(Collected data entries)
'''
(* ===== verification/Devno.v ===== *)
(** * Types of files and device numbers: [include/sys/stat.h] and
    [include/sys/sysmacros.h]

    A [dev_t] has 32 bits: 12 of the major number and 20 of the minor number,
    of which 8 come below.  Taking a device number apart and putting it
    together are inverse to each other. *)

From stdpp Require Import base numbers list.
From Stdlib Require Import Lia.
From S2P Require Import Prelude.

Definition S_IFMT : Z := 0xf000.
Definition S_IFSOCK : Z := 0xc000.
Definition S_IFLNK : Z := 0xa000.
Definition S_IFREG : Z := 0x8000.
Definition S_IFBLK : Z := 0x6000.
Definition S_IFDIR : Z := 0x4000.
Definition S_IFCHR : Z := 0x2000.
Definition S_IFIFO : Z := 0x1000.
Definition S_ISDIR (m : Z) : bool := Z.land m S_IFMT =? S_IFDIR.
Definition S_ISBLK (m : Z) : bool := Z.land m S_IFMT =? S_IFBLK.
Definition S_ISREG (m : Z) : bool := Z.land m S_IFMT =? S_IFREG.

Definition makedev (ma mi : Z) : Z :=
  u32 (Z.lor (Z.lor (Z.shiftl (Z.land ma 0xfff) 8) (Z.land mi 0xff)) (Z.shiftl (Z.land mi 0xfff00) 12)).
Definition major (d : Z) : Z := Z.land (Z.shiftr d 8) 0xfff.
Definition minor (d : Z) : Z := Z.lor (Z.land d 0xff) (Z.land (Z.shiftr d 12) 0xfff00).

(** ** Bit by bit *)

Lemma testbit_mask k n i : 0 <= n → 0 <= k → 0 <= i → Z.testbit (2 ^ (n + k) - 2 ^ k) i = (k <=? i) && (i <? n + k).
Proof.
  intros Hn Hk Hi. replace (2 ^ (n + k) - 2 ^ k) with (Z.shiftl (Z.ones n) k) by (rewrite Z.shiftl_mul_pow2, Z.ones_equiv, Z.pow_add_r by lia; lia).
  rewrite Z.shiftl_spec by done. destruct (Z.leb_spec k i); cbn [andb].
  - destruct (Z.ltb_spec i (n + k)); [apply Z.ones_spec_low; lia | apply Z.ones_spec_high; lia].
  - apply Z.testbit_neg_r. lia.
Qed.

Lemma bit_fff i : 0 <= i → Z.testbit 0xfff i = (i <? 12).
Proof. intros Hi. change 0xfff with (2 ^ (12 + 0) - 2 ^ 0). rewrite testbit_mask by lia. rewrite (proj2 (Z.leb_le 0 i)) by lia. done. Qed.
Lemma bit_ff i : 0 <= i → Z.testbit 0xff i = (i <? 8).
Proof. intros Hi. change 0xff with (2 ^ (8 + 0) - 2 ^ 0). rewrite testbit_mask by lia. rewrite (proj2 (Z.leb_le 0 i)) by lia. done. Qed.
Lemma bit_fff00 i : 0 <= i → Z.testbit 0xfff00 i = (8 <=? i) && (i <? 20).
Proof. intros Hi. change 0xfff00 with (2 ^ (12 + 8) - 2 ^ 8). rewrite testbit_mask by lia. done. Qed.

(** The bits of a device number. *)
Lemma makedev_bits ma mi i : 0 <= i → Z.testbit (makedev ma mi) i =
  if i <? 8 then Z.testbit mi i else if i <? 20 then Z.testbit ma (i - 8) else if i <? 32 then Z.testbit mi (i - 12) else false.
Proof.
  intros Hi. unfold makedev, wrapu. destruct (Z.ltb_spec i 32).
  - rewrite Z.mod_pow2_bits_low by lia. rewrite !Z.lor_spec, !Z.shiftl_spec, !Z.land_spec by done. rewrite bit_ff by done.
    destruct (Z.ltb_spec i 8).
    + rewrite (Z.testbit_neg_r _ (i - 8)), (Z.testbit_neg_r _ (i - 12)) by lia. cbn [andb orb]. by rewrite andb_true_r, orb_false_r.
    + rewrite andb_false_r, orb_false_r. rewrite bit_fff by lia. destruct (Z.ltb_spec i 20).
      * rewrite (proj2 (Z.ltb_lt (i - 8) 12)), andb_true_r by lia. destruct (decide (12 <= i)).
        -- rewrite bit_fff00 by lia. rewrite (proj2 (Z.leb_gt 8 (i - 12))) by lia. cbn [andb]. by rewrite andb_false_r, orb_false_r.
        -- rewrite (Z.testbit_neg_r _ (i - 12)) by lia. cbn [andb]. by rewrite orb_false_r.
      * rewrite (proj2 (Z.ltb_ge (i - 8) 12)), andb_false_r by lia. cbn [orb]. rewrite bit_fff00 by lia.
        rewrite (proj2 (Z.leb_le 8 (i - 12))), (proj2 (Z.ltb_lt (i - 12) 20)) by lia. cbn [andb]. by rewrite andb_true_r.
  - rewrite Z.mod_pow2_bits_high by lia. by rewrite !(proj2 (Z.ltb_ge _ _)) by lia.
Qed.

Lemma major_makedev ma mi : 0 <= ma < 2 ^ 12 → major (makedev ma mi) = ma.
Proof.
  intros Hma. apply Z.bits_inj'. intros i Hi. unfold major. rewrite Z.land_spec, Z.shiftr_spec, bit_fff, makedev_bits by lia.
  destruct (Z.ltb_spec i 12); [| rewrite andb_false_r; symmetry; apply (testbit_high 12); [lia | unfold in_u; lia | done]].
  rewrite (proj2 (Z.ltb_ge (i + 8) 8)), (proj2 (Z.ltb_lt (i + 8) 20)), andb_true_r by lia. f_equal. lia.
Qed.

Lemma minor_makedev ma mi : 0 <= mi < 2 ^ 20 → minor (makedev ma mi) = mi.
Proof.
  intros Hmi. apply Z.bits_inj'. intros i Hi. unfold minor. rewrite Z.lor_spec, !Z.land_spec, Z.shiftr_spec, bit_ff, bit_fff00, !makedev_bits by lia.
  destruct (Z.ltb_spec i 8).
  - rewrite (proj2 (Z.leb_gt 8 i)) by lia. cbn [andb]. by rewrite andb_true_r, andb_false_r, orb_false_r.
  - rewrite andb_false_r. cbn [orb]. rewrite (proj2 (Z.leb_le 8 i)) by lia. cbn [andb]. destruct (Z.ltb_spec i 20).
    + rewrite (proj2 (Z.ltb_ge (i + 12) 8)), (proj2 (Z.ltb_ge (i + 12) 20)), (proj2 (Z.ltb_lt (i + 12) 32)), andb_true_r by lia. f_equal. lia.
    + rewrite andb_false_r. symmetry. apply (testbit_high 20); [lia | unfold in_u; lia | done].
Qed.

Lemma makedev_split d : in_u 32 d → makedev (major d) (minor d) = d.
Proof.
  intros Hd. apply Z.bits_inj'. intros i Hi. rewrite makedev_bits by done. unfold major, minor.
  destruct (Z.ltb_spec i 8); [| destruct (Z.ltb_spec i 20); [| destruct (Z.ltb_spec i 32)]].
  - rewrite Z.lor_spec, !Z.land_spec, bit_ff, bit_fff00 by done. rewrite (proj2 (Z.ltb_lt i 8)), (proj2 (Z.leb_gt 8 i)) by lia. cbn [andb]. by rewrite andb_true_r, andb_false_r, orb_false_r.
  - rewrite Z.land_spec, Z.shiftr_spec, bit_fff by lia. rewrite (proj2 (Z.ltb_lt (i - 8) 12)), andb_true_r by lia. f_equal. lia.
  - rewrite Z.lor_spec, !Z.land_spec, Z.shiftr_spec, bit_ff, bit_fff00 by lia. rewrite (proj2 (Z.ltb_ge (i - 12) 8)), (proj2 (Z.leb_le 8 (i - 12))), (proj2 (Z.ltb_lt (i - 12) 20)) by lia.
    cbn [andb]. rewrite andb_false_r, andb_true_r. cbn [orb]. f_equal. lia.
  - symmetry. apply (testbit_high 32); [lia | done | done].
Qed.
'''
The line with "Lemma bit_ff i" marks the end; reproduce exactly every line from the start of the entries up to it, that line included.

[Solution]:
(* ===== verification/Devno.v ===== *)
(** * Types of files and device numbers: [include/sys/stat.h] and
    [include/sys/sysmacros.h]

    A [dev_t] has 32 bits: 12 of the major number and 20 of the minor number,
    of which 8 come below.  Taking a device number apart and putting it
    together are inverse to each other. *)

From stdpp Require Import base numbers list.
From Stdlib Require Import Lia.
From S2P Require Import Prelude.

Definition S_IFMT : Z := 0xf000.
Definition S_IFSOCK : Z := 0xc000.
Definition S_IFLNK : Z := 0xa000.
Definition S_IFREG : Z := 0x8000.
Definition S_IFBLK : Z := 0x6000.
Definition S_IFDIR : Z := 0x4000.
Definition S_IFCHR : Z := 0x2000.
Definition S_IFIFO : Z := 0x1000.
Definition S_ISDIR (m : Z) : bool := Z.land m S_IFMT =? S_IFDIR.
Definition S_ISBLK (m : Z) : bool := Z.land m S_IFMT =? S_IFBLK.
Definition S_ISREG (m : Z) : bool := Z.land m S_IFMT =? S_IFREG.

Definition makedev (ma mi : Z) : Z :=
  u32 (Z.lor (Z.lor (Z.shiftl (Z.land ma 0xfff) 8) (Z.land mi 0xff)) (Z.shiftl (Z.land mi 0xfff00) 12)).
Definition major (d : Z) : Z := Z.land (Z.shiftr d 8) 0xfff.
Definition minor (d : Z) : Z := Z.lor (Z.land d 0xff) (Z.land (Z.shiftr d 12) 0xfff00).

(** ** Bit by bit *)

Lemma testbit_mask k n i : 0 <= n → 0 <= k → 0 <= i → Z.testbit (2 ^ (n + k) - 2 ^ k) i = (k <=? i) && (i <? n + k).
Proof.
  intros Hn Hk Hi. replace (2 ^ (n + k) - 2 ^ k) with (Z.shiftl (Z.ones n) k) by (rewrite Z.shiftl_mul_pow2, Z.ones_equiv, Z.pow_add_r by lia; lia).
  rewrite Z.shiftl_spec by done. destruct (Z.leb_spec k i); cbn [andb].
  - destruct (Z.ltb_spec i (n + k)); [apply Z.ones_spec_low; lia | apply Z.ones_spec_high; lia].
  - apply Z.testbit_neg_r. lia.
Qed.

Lemma bit_fff i : 0 <= i → Z.testbit 0xfff i = (i <? 12).
Proof. intros Hi. change 0xfff with (2 ^ (12 + 0) - 2 ^ 0). rewrite testbit_mask by lia. rewrite (proj2 (Z.leb_le 0 i)) by lia. done. Qed.
Lemma bit_ff i : 0 <= i → Z.testbit 0xff i = (i <? 8).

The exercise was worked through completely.